The Terlingua Chili Cook-Off had been a rousing success, but no one thought at the time that they had started an annual shindig that would become a Texas tradition.


It all began that summer with the publication of an article entitled “Nobody Knows More About Chili Than I Do” in the August issue of Holiday magazine.  The author was New York humorist H. Allen Smith, who showed he had a gift for getting under Texans’ skin.


The Chili Appreciation Society International (a Dallas-based organization of newspapermen, lawyers, television personalities and miscellaneous public figures) took strong exception to the Yankee’s heretical boast.  Frank X. Tolbert, The Morning News columnist whose book A Bowl of Red was chili lovers’ bible, traded public insults with Smith in a lively exchange that culminated in a put-up-or-shut-up challenge.


To settle the issue, CASI agreed to host a two-day cook-off at Terlingua, a boomtown gone bust in the wilds of Big Bend.  Smith would face Wick Fowler, the war correspondent and public speaker whose chili was considered the best in the world.
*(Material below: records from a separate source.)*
(** A provider payload whose status is not ["ok"] ends [fetch_news] with
    the 502 that carries the payload. *)
Lemma fetch_news_not_ok w q language from_days page_size m :
  get_everything w (fetch_params w q language from_days page_size)
    = inr (JObj m) →
  m !! lit "status" ≠ Some (JStr (lit "ok")) →
  fetch_news w q language from_days page_size
  = ([NewsCall (fetch_params w q language from_days page_size)],
     inl (HTTPException 502 (lit "Gagal memuat berita: " ++ py_repr (JObj m)))).
Proof.
  intros Hres Hst. unfold fetch_news, call_news.
  fold (fetch_params w q language from_days page_size). rewrite Hres. cbn.
  by rewrite (status_not_ok m Hst).
Qed.

(** A payload with status ["ok"] ends it with the normalised articles. *)
Lemma fetch_news_ok w q language from_days page_size m :
  get_everything w (fetch_params w q language from_days page_size)
    = inr (JObj m) →
  m !! lit "status" = Some (JStr (lit "ok")) →
  fetch_news w q language from_days page_size
  = ([NewsCall (fetch_params w q language from_days page_size)],
     normalize_articles (from_option id (JArr []) (m !! lit "articles"))).
Proof.
  intros Hres Hst. unfold fetch_news, call_news.
  fold (fetch_params w q language from_days page_size). rewrite Hres. cbn.
  rewrite Hst. cbn. rewrite bool_decide_true by done. cbn.
  by destruct (normalize_articles _).
Qed.

(** When the news fetch raises, [analyze] stops there. *)
Lemma analyze_fetch_raises w req e :
  outcome (fetch_news w (analyze_query req) (bahasa req)
                      (hari_kebelakang req) 8) = inl e →
  analyze w req = ([NewsCall (analyze_news_params w req)], inl e).
Proof.
  intros He. unfold analyze.
  pose proof (fetch_news_calls w (analyze_query req) (bahasa req)
                (hari_kebelakang req) 8) as Hc.
  destruct (fetch_news w _ _ _ _) as [t r]. unfold calls, outcome in *.
  simpl in *. by subst.
Qed.

(** [analyze] makes one news call, first, and at most one generation call
    after it. *)
Lemma analyze_calls w req :
  calls (analyze w req) = [NewsCall (analyze_news_params w req)]
  ∨ ∃ g, calls (analyze w req)
         = [NewsCall (analyze_news_params w req); GeminiCall g].
Proof.
  unfold analyze.
  pose proof (fetch_news_calls w (analyze_query req) (bahasa req)
                (hari_kebelakang req) 8) as Hc.
  destruct (fetch_news w _ _ _ _) as [t [e|arts]]; unfold calls in *;
    simpl in *; subst t.
  - by left.
  - right. unfold call_gemini, try_except. cbn.
    destruct (generate_content w _); cbn; eauto.
Qed.

Lemma analyze_news_queries w req :
  news_queries (calls (analyze w req)) = [analyze_query req].
Proof.
  destruct (analyze_calls w req) as [-> | [g ->]]; reflexivity.
Qed.
End Handlers.

(** ** The news query of [/analyze] *)

(** C1, as amended: for every request to [/analyze] whose keyword is present
    and not empty and whose ticker list is present, the one query sent to the
    news provider is the keyword followed by the tickers in list order, joined
    by [" OR "]. *)
Theorem analyze_query_keyword_then_tickers `{Builtins} w req kw tks :
  kata_kunci req = Some kw → kw ≠ [] → tickers req = Some tks →
  news_queries (calls (analyze w req)) = [join (lit " OR ") (kw :: tks)].
Proof.
  intros Hkw Hne Htk. rewrite analyze_news_queries. f_equal.
  unfold analyze_query, analyze_terms. rewrite Hkw, Htk.
  destruct kw as [|c kw]; [done|]. simpl truthy_str. cbv iota.
  by destruct tks.
Qed.

(** The spec's own example: ["inflasi"] with [["BBCA"; "TLKM"]]. *)
Lemma analyze_query_keyword_then_tickers_witness :
  news_queries
    (calls (@analyze demo_builtins quiet_world
              (with_tickers (Some [lit "BBCA"; lit "TLKM"])
                 (with_kata_kunci (Some (lit "inflasi"))
                    (plain_request (lit "Bagaimana dampak inflasi?"))))))
  = [lit "inflasi OR BBCA OR TLKM"].
Proof.
  apply (@analyze_query_keyword_then_tickers demo_builtins quiet_world _
           (lit "inflasi") [lit "BBCA"; lit "TLKM"]).
  - reflexivity.
  - vm_compute. discriminate.
  - reflexivity.
Defined.

(** C1, as stated, fails for a keyword that is present but empty: the body
    passes validation and the code drops the keyword, so the query is
    ["BBCA"], not [" OR BBCA"]. *)
Lemma analyze_query_empty_keyword_dropped :
  let raw := {| raw_pertanyaan := Some (lit "Bagaimana prospek BBCA?");
                raw_tickers := Some [lit "BBCA"];
                raw_kata_kunci := Some [];
                raw_hari_kebelakang := None;
                raw_bahasa := None; raw_profil := None |} in
  news_queries (@app demo_builtins quiet_world (PostAnalyze raw)).1
  = [lit "BBCA"]
  ∧ claimed_query [] [lit "BBCA"] = lit " OR BBCA"
  ∧ news_queries (@app demo_builtins quiet_world (PostAnalyze raw)).1
    ≠ [claimed_query [] [lit "BBCA"]].
Proof.
  intros raw. split; [by vm_compute|]. split; [by vm_compute|].
  vm_compute. discriminate.
Qed.

(** C2: for every request to [/analyze] in which tickers and keyword are both
    absent, the one query sent to the news provider is exactly the fallback
    ["ekonomi OR pasar saham OR IHSG"]. *)
Theorem analyze_query_fallback `{Builtins} w req :
  tickers req = None → kata_kunci req = None →
  news_queries (calls (analyze w req)) = [lit "ekonomi OR pasar saham OR IHSG"].
Proof.
  intros Htk Hkw. rewrite analyze_news_queries.
  unfold analyze_query, analyze_terms. by rewrite Hkw, Htk.
Qed.

Lemma analyze_query_fallback_witness :
  news_queries
    (calls (@analyze demo_builtins quiet_world
              (plain_request (lit "Apa kabar pasar hari ini?"))))
  = [lit "ekonomi OR pasar saham OR IHSG"].
Proof.
  apply (@analyze_query_fallback demo_builtins quiet_world); reflexivity.
Defined.

(** C10: when building the news query of [/analyze], an empty keyword and an
    empty ticker list are each treated as an absent field (for every request
    [req'], the handler does the same with the empty field as without it); if
    both are empty or absent, the query sent to the provider is the fallback
    ["ekonomi OR pasar saham OR IHSG"]. *)
Theorem analyze_query_empty_as_absent `{Builtins} w req req' :
  kata_kunci req = None ∨ kata_kunci req = Some [] →
  tickers req = None ∨ tickers req = Some [] →
  news_queries (calls (analyze w req)) = [lit "ekonomi OR pasar saham OR IHSG"]
  ∧ analyze w (with_kata_kunci (Some []) req')
    = analyze w (with_kata_kunci None req')
  ∧ analyze w (with_tickers (Some []) req')
    = analyze w (with_tickers None req').
Proof.
  intros Hkw Htk. split; [|by split].
  rewrite analyze_news_queries. unfold analyze_query, analyze_terms.
  by destruct Hkw as [-> | ->], Htk as [-> | ->].
Qed.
The choice of Fowler as the Lone Star champion made more sense than the selection of Terlingua as the site.  Located 12 miles from the Rio Grande on the western edge of Big Bend National Park, the deserted mining town had less than a dozen inhabitants and offered few creature comforts.  But it did have the 200,000-acre Terlingua Ranch and the promise of co-owners Carroll Shelby of Cobra fame and attorney David Witts to provide discriminating attendees with room, board, booze and barbecue prepared by President Johnson’s personal chef.


Taking over for Tolbert in the pre-competition trash talking, Fowler admitted he had yet to taste his opponent’s chili.  He added mockingly, “I saw a punch bowl of it recently (and) it makes a very clever centerpiece.”


Smith retaliated by calling the Texan “hen-headed.”  Warming up to the subject, he wrote, “A fowler is a despoiler of little birds.  A wick is a hunk of rag stuck in a container of oil.  It burns with a flickering, smelling flame.  This Wick Fowler, I believe, will burn with the searing flame of ignominy at Terlingua next Saturday at noon.”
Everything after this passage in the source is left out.